Jeune afrique : Outre les conséquences sanitaires de l’épidémie d’Ebola, beaucoup s’inquiètent de ses effets économiques. Votre filiale en Guinée est-elle affectée ?
Marc Rennard : Dans l’immédiat, Ebola ne devrait pas nuire à notre chiffre d’affaires. Mais nous voyons que des entreprises minières quittent le pays et nous nous attendons donc à être affectés dans les mois à venir. Tout dépendra de la durée de cette crise. Notre devoir est de ne pas ajouter une crise économique à la catastrophe sanitaire.
L’Organisation mondiale de la santé prévoit un pic de 20 000 cas d’ici à la fin du mois de novembre. Mais un plus grand nombre encore de personnes risquent de souffrir des conséquences économiques d’Ebola. Les États et les partenaires que nous sommes doivent tout faire pour limiter les effets de cette épidémie. Notre responsabilité, c’est de poursuivre nos investissements et de faire en sorte que les activités puissent se développer.
Il faudrait trouver un meilleur équilibre : moins de taxes et plus d’obligations dans les investissements.
Vous êtes à la tête de la zone Afrique, Moyen-Orient et Asie depuis huit ans. À ce titre, vous êtes un observateur de l’évolution du continent. La croissance africaine vous paraît-elle durable ?
Clairement. La croissance économique va perdurer, à un rythme oscillant entre 5 % et 10 % selon les pays. D’autant que les démographes anticipent un doublement de la population dans les trente années à venir. Sauf à imaginer que ces gens ne consomment pas, la croissance va même s’accélérer. Je suis persuadé que les investissements réalisés en Afrique ne peuvent pas être des erreurs, du moment qu’ils sont bien gérés.

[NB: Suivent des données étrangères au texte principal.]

(* ===== verification/OpenGlobal.v ===== *)
(** * Opening objects: the global scope under nested [dlopen]

    Constructors run between the request for memory and the change of the global scope, and may open and close objects themselves.  The
    counter of pending objects makes the request good for all of them. *)

From S2P Require Import Prelude LinkMap SortMaps TlsOffset LoadCmds DynTls Close Open OpenSpec.

(** ** Making objects global *)
Lemma make_global_same l : ci_global (c_id l) = true -> make_global l = l.
Proof. destruct l as [[? ? ? ? ? g ? ? ? ? ? ?] ? ? ? ? ?]. cbn. by intros ->. Qed.

Lemma globalize_run alloc L : forall n s, (forall m, m ∈ L -> is_Some (maps s !! m)) -> n + to_add (maps s) L <= alloc ->
  exists added ms', globalize alloc n L s = Ret added (set_maps ms' s) /\ (forall k, ms' !! k = (if bool_decide (k ∈ L) then make_global else id) <$> maps s !! k) /\
    NoDup added /\ (forall k, k ∈ added <-> k ∈ L /\ not_global (maps s) k = true) /\ Z.of_nat (length added) <= to_add (maps s) L.
Proof.
  induction L as [|m L IH]; intros n s Hin Hroom.
  - exists [], (maps s). split; [by destruct s as [[] ? ? ? ? ? ? ?]|]. split; [intros k; rewrite bool_decide_eq_false_2 by (by intros ?%elem_of_nil); by destruct (maps s !! k)|].
    split; [constructor|]. split; [intros k; rewrite elem_of_nil; tauto|apply to_add_nonneg].
  - cbn [globalize]. destruct (Hin m ltac:(left)) as [l Hl]. rewrite (M_bind_step _ _ _ l s) by (by apply o_get_run). rewrite to_add_cons in *.
    assert (Hm : not_global (maps s) m = negb (ci_global (c_id l))) by (unfold not_global; by rewrite Hl). destruct (ci_global (c_id l)) eqn:Eg; rewrite Hm in *; cbn [negb] in *.
    + destruct (IH n s (fun k Hk => Hin k ltac:(by right)) ltac:(lia)) as (added & ms' & E & H1 & H2 & H3 & H4). exists added, ms'. split; [done|]. split.
      { intros k. rewrite H1. destruct (decide (k = m)) as [->|]; [|by rewrite (bool_decide_ext (k ∈ m :: L) (k ∈ L)) by set_solver].
        rewrite Hl, (bool_decide_eq_true_2 (m ∈ m :: L)) by set_solver. destruct (bool_decide (m ∈ L)); [done|]. cbn. by rewrite make_global_same. }
      split; [done|]. split; [|lia]. intros k. rewrite H3, elem_of_cons. split; [tauto|]. intros [[->|?] ?]; [congruence|done].
    + set (s1 := set_maps (alter make_global m (maps s)) s). rewrite (M_bind_step _ _ _ tt s1) by done. rewrite (proj2 (Z.ltb_lt n alloc)) by (pose proof (to_add_nonneg (maps s) L); lia).
      rewrite (M_bind_step _ _ _ tt s1) by done. assert (Hng : forall k, not_global (maps s1) k = if decide (k = m) then false else not_global (maps s) k).
      { intros k. unfold not_global. change (maps s1) with (alter make_global m (maps s)). destruct (decide (k = m)) as [->|]; [rewrite lookup_alter_eq, Hl; done|by rewrite lookup_alter_ne]. }
      assert (Hle : to_add (maps s1) L <= to_add (maps s) L) by (apply to_add_mono; intros k _; rewrite Hng; by destruct (decide (k = m))).
      destruct (IH (n + 1) s1) as (added & ms' & E & H1 & H2 & H3 & H4); [intros k Hk; apply alter_known, Hin; by right|lia|].
      rewrite (M_bind_step _ _ _ _ _ E). exists (m :: added), ms'. split; [done|]. split; [|split; [|split]].
      * intros k. rewrite H1. change (maps s1) with (alter make_global m (maps s)). destruct (decide (k = m)) as [->|Hn].
        -- rewrite lookup_alter_eq, Hl, (bool_decide_eq_true_2 (m ∈ m :: L)) by set_solver. by destruct (bool_decide (m ∈ L)).
        -- rewrite lookup_alter_ne by done. by rewrite (bool_decide_ext (k ∈ m :: L) (k ∈ L)) by set_solver.
      * constructor; [|done]. rewrite H3, Hng, decide_True by done. by intros [_ ?].
      * intros k. rewrite !elem_of_cons, H3, Hng. destruct (decide (k = m)) as [->|Hn]; [split; [intros _; split; [by left|done]|by left]|]. split; [intros [?|[? ?]]; [done|]; split; [by right|done]|].
        intros [[?|?] ?]; [done|]. by right.
      * cbn [length]. lia.
Qed.
Lemma reopen_spec T new mode l s : fine s -> maps s !! new = Some l -> new ∈ os_relocated s -> global_in_base mode (ci_ns (c_id l)) ->
  owp T (unseen s) (fun _ s' => reopened new mode s s') (reopen alloc_ok libname new mode) s.
Proof using.
  intros [Hok Hg] Hl Hrel Hgb. unfold reopen. apply (owp_step _ _ _ _ _ s l s); [by apply o_get_run|]. apply (owp_step _ _ _ _ _ s (os_relocated s) s); [done|].
  rewrite bool_decide_eq_true_2 by done. apply (owp_step _ _ _ _ _ s tt s); [done|]. destruct (ok_ns _ Hok new l Hl) as [[nsd Hn] [o Ho]]. set (nsid := ci_ns (c_id l)) in *.
  destruct (has_flag mode RTLD_GLOBAL && negb (ci_global (c_id l))) eqn:Eg; cbn [when].
  - assert (Hz : nsid = 0%nat) by (apply andb_true_iff in Eg as [Eg _]; by apply Hgb). apply owp_bind. destruct (ok_nums _ Hok _ o Ho) as [Hp Ha].
    eapply owp_raises; [eapply owp_mono; [apply (resize_global_spec alloc_ok libname new s l o nsd Hz Hl (fun m => ok_search _ Hok new l m Hl) Ho Hn Hp Ha)|]| |done].
    2:{ intros nm e s' (_ & _ & o' & R & H1 & H2). destruct (requested_ok _ o o' s s' Hok Ho R H1 ltac:(lia)) as [K1 K2]. split; [split; [done|]|done]. destruct R as (k & -> & _). exact Hg. }
    intros _ s1 (o' & R & Ep & Hroom & _). destruct (requested_same _ _ _ _ _ R) as [Em Ec]. pose proof (requested_lookup _ _ _ _ _ nsid R Ho) as Ho1. rewrite decide_True in Ho1 by done. fold nsid in R.
    destruct (nodelete_part new mode s1) as (s2 & E2 & Es2 & H2). apply (owp_step _ _ _ _ _ s1 tt s2 E2). set (g := fun k l => if has_flag mode RTLD_NODELETE && bool_decide (k = new) then make_nodelete l else l) in *.
    assert (Hm2 : forall k, maps s2 !! k = g k <$> maps s !! k) by (intros k; by rewrite H2, Em). clear H2.
    assert (Hg2 : forall k x, ci_ns (c_id (g k x)) = ci_ns (c_id x) /\ search_of (g k x) = search_of x /\ ci_global (c_id (g k x)) = ci_global (c_id x)) by (intros k x; unfold g; destruct (has_flag mode RTLD_NODELETE && bool_decide (k = new)); done).
    assert (Hng : forall k, not_global (maps s2) k = not_global (maps s) k) by (intros k; unfold not_global; rewrite Hm2; destruct (maps s !! k) as [x|]; [cbn; by destruct (Hg2 k x) as (_ & _ & ->)|done]).
    assert (Hta : forall L, to_add (maps s2) L = to_add (maps s) L) by (intros L; unfold to_add; do 2 f_equal; apply filter_ext_in; intros k _; by rewrite Hng).
    destruct (Hg2 new l) as (Gn & Gs & _). destruct (update_global_run new s2 (g new l) o' nsd) as (added & s3 & E3 & G3).
    { by rewrite Gn. } { by rewrite Hm2, Hl. } { rewrite Gs. intros m Hm. destruct (ok_search _ Hok new l m Hl Hm) as [x Hx]. rewrite Hm2, Hx. by eexists. } { rewrite Gn, Es2. exact Ho1. }
    { rewrite Gn, Es2. cbn. by rewrite Ec. } { lia. } { rewrite Gs, Hta. pose proof (ok_nums _ Hok _ o Ho). lia. }
    apply (owp_ret _ _ _ _ s2 tt s3 E3). rewrite Gn, Gs in G3. fold nsid in G3. destruct G3 as (_ & G2 & Gm & Gnd & Gin & _). exists l, (search_of l), nsid. split; [done|]. split; [done|]. split; [done|].
    rewrite Eg. cbn zeta. split.
    + intros m lm Hlm. exists ((if bool_decide (m ∈ search_of l) then make_global else id) (g m lm)). split; [by rewrite Gm, Hm2, Hlm|]. unfold g.
      destruct (bool_decide (m ∈ search_of l)), (has_flag mode RTLD_NODELETE && bool_decide (m = new)); cbn; rewrite ?orb_true_r, ?orb_false_r; done.
    + assert (Ec2 : cs_ns (os_c s2) = cs_ns (os_c s)) by (rewrite Es2; exact Ec). intros n x Hx. destruct (decide (n = nsid)) as [->|Hne].
      * assert (x = nsd) as -> by congruence. exists (mkNsd (nd_loaded nsd) (nd_nloaded nsd) (nd_msl nsd ++ added) (nd_unique nsd)), added.
        split; [rewrite G2; apply list_lookup_insert_eq; rewrite Ec2; by eapply lookup_lt_Some|]. split; [done|]. split; [done|]. intros m. rewrite Gin, Hng. split; [by intros [? ?]|by intros (_ & _ & ? & ?)].
      * exists x, []. split; [rewrite G2, list_lookup_insert_ne, Ec2 by done; done|]. split; [by rewrite app_nil_r|]. split; [constructor|]. intros m. rewrite elem_of_nil. split; [done|by intros [? _]].
  - apply (owp_step _ _ _ _ _ s tt s); [done|]. destruct (nodelete_part new mode s) as (s2 & E2 & Es2 & H2). apply (owp_step _ _ _ _ _ s tt s2 E2). apply (owp_ret _ _ _ _ s2 tt s2); [done|].
    exists l, (search_of l), nsid. split; [done|]. split; [done|]. split; [done|]. rewrite Eg. cbn zeta. split.
    + intros m lm Hlm. eexists. split; [by rewrite H2, Hlm|]. destruct (has_flag mode RTLD_NODELETE && bool_decide (m = new)); cbn; rewrite ?orb_true_r, ?orb_false_r; done.
    + intros n x Hx. exists x, []. split; [rewrite Es2; exact Hx|]. split; [by rewrite app_nil_r|]. split; [constructor|]. intros m. rewrite elem_of_nil. split; [done|]. by intros (_ & ? & _).
Qed.
(** ** Nested [dlopen]

    While object 3 waits to become global, its constructor opens object 2 with [RTLD_GLOBAL]. *)
Definition after {A} (r : outcome ostate A) : ostate := match r with Ret _ s => s | _ => s0 end.
Definition g0 : ostate := after (begin (fun _ _ => true) 2 s0).
Definition g1 : ostate := after (add_to_global_resize (fun _ => true) libname 3 g0).
Definition g2 : ostate := after (add_to_global_resize (fun _ => true) libname 2 g1).
Definition g3 : ostate := restore 0 2 (after (add_to_global_update 2 g2)).
Lemma g0_calm : calm g0.
Proof. intros [|n] o; [|done]. intros [= <-]. split; [done|]. split; [done|]. intros x [= <-]. by left. Qed.
Lemma found (s : ostate) (m : mapid) (P : cmap -> Prop) : match maps s !! m with Some l => P l | None => False end -> exists l, maps s !! m = Some l /\ P l.
Proof. destruct (maps s !! m) as [l|]; [|done]. by exists l. Qed.
Lemma request_step (s : ostate) (m : mapid) (o : ons) fs :
  match maps s !! m with Some l => ci_ns (c_id l) = 0%nat /\ Forall (fun v => is_Some (maps s !! v)) (search_of l) | None => False end -> os_ns s !! 0%nat = Some o -> is_Some (cs_ns (os_c s) !! 0%nat) ->
  match add_to_global_resize (fun _ => true) libname m s with Ret _ _ => True | _ => False end ->
  gstep (fun _ => true) libname (s, fs) (after (add_to_global_resize (fun _ => true) libname m s), mkFrame m (on_pending o) :: fs).
Proof.
  intros (l & Hl & E & Hs)%found Ho Hc Hr. apply (g_request _ _ m l); [done|by apply Forall_forall|by rewrite E|by rewrite E|]. revert Hr. generalize (add_to_global_resize (fun _ => true) libname m s). intros [[] ?| | | |]; [reflexivity|intros []..].
Qed.
Lemma update_step (s : ostate) (m : mapid) (p : Z) fs : match maps s !! m with Some l => ci_ns (c_id l) = 0%nat | None => False end ->
  match add_to_global_update m s with Ret _ _ => True | _ => False end -> gstep (fun _ => true) libname (s, mkFrame m p :: fs) (restore 0 p (after (add_to_global_update m s)), fs).
Proof.
  intros (l & Hl & E)%found Hr. pose proof (g_update (fun _ => true) libname m l p fs s (after (add_to_global_update m s)) Hl) as H. rewrite E in H. apply H.
  revert Hr. generalize (add_to_global_update m s). intros [[] ?| | | |]; [reflexivity|intros []..].
Qed.
Lemma g_path : rtc (gstep (fun _ => true) libname) (g0, []) (g3, [mkFrame 3 0]).
Proof.
  apply (rtc_l _ _ (g1, [mkFrame 3 0])); [apply (request_step g0 3 (mkOns 0 0 None)); vm_compute; done || (split; [done|repeat constructor; by eexists]) || by eexists|].
  apply (rtc_l _ _ (g2, [mkFrame 2 2; mkFrame 3 0])); [apply (request_step g1 2 (mkOns 2 11 None)); vm_compute; done || (split; [done|repeat constructor; by eexists]) || by eexists|].
  apply rtc_once. apply (update_step g2 2 2); by vm_compute.
Qed.
(** The outer request is still good, and object 2, which is global by now, is not added again. *)
Lemma global_scope_has_room_witness :
  calm g0 /\ exists l o nsd added s', maps g3 !! 3%nat = Some l /\ os_ns g3 !! ci_ns (c_id l) = Some o /\ cs_ns (os_c g3) !! ci_ns (c_id l) = Some nsd /\
    add_to_global_update 3 g3 = Ret tt s' /\ Z.of_nat (length (nd_msl nsd ++ added)) <= on_alloc o /\ NoDup added /\
    (forall m, m ∈ added <-> m ∈ search_of l /\ not_global (maps g3) m = true) /\
    cs_ns (os_c s') !! ci_ns (c_id l) = Some (mkNsd (nd_loaded nsd) (nd_nloaded nsd) (nd_msl nsd ++ added) (nd_unique nsd)).
Proof. split; [exact g0_calm|]. exact (global_scope_has_room (fun _ => true) libname g0 g3 (mkFrame 3 0) [] g0_calm g_path). Defined.

Lemma nested_global_scope : nd_msl <$> cs_ns (os_c (after (add_to_global_update 3 g3))) !! 0%nat = Some [1%nat; 2%nat; 3%nat].
Proof. by vm_compute. Qed.

(** ** Failures after the demarcation point *)
Definition open (find_object_update : mapid -> ostate -> bool) (mode : Z) : ostate -> outcome ostate (option mapid) :=
  _dl_open (fun _ => true) libname map_new_object map_object_deps check_map_versions open_check relocate_object find_object_update false no_malloc true 100 (fun _ => mret tt) (fun _ => mret tt) (fun _ => None)
    (fun s _ _ => if bool_decide (is_Some (maps s !! 3%nat)) then Some 3%nat else None) dso_sort_algorithm_original ∅ (fun _ => []) (fun _ => true) (fun _ => false) "n.so" mode 0 0.

(** Without [RTLD_NODELETE] a failure of [_dl_find_object_update] is undone. *)
Lemma lookup_data_failure_undone :
  match open (fun _ _ => false) 2 s0 with
  | Raise _ e s' => e = "cannot allocate address lookup data"%string /\ maps s' !! 3%nat = None /\ sc_list ∘ c_scope <$> maps s' !! 2%nat = Some [SearchOf 1; SearchOf 2]
  | _ => False end.
Proof. vm_compute. by split. Qed.

(** With it the object stays, in the scope of object 2, though [dlopen] fails; its constructors have not run, and they do not run when
    the object is opened again, which now succeeds. *)
Lemma lookup_data_failure_stays :
  match open (fun _ _ => false) 0x1002 s0 with
  | Raise _ e s' => e = "cannot allocate address lookup data"%string /\ c_init_called <$> maps s' !! 3%nat = Some false /\
      sc_list ∘ c_scope <$> maps s' !! 2%nat = Some [SearchOf 1; SearchOf 2; SearchOf 3] /\
      match open (fun _ _ => true) 2 s' with Ret r s2 => r = Some 3%nat /\ os_log s2 = [] /\ c_init_called <$> maps s2 !! 3%nat = Some false | _ => False end
  | _ => False end.
Proof. vm_compute. by repeat split. Qed.

(** ** Modules out of order

    Two new modules behind the end of the list of slots, the one with the larger number first in the search list: an assertion fails. *)
Definition two_modules : tls_state :=
  let m i := mkMod (LinkMap.mkTls 8 8 0 0 i false) [] false 0 false in
  mkTls [[mkSI 0 None; mkSI 0 None]] 3 false 0 0 0 0 {[ 3%nat := m 3; 4%nat := m 2 ]} ∅ ∅ [].
Lemma modules_out_of_order : resize_tls_slotinfo (fun _ _ => 4096) [3%nat; 4%nat] false two_modules = Stop "idx == 0" /\
  match resize_tls_slotinfo (fun _ _ => 4096) [4%nat; 3%nat] false two_modules with Ret b _ => b = true | _ => False end.
Proof. by vm_compute. Qed.
End Example19.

Constatez-vous l’émergence d’une véritable classe moyenne ?
C’est une notion qui correspond à des acceptions assez différentes en Europe et en Afrique. En 2011, la Banque africaine de développement estimait qu’il s’agissait de personnes pouvant dépenser entre 2 et 20 dollars par mois [entre 1,50 et 15,50 euros]. Je dirais qu’il faut considérer que la classe moyenne regroupe les populations qui ont un premier niveau d’arbitrage de leurs dépenses une fois les besoins essentiels assouvis.
Si on suit cette définition, alors oui, on peut dire que les classes moyennes se développent. Nous le constatons à travers l’explosion des ventes de smartphones, qui coûtent désormais moins de 50 dollars. Ces nouveaux consommateurs sont souvent des artisans, des commerçants, des membres des professions libérales qui ont un peu plus de ressources que la moyenne, mais n’ont pas encore nécessairement un revenu régulier.
En 2013, le ministère français de l’Économie a organisé un événement pour doper l’intérêt des entreprises hexagonales pour l’Afrique. Observez-vous un changement sur le terrain ?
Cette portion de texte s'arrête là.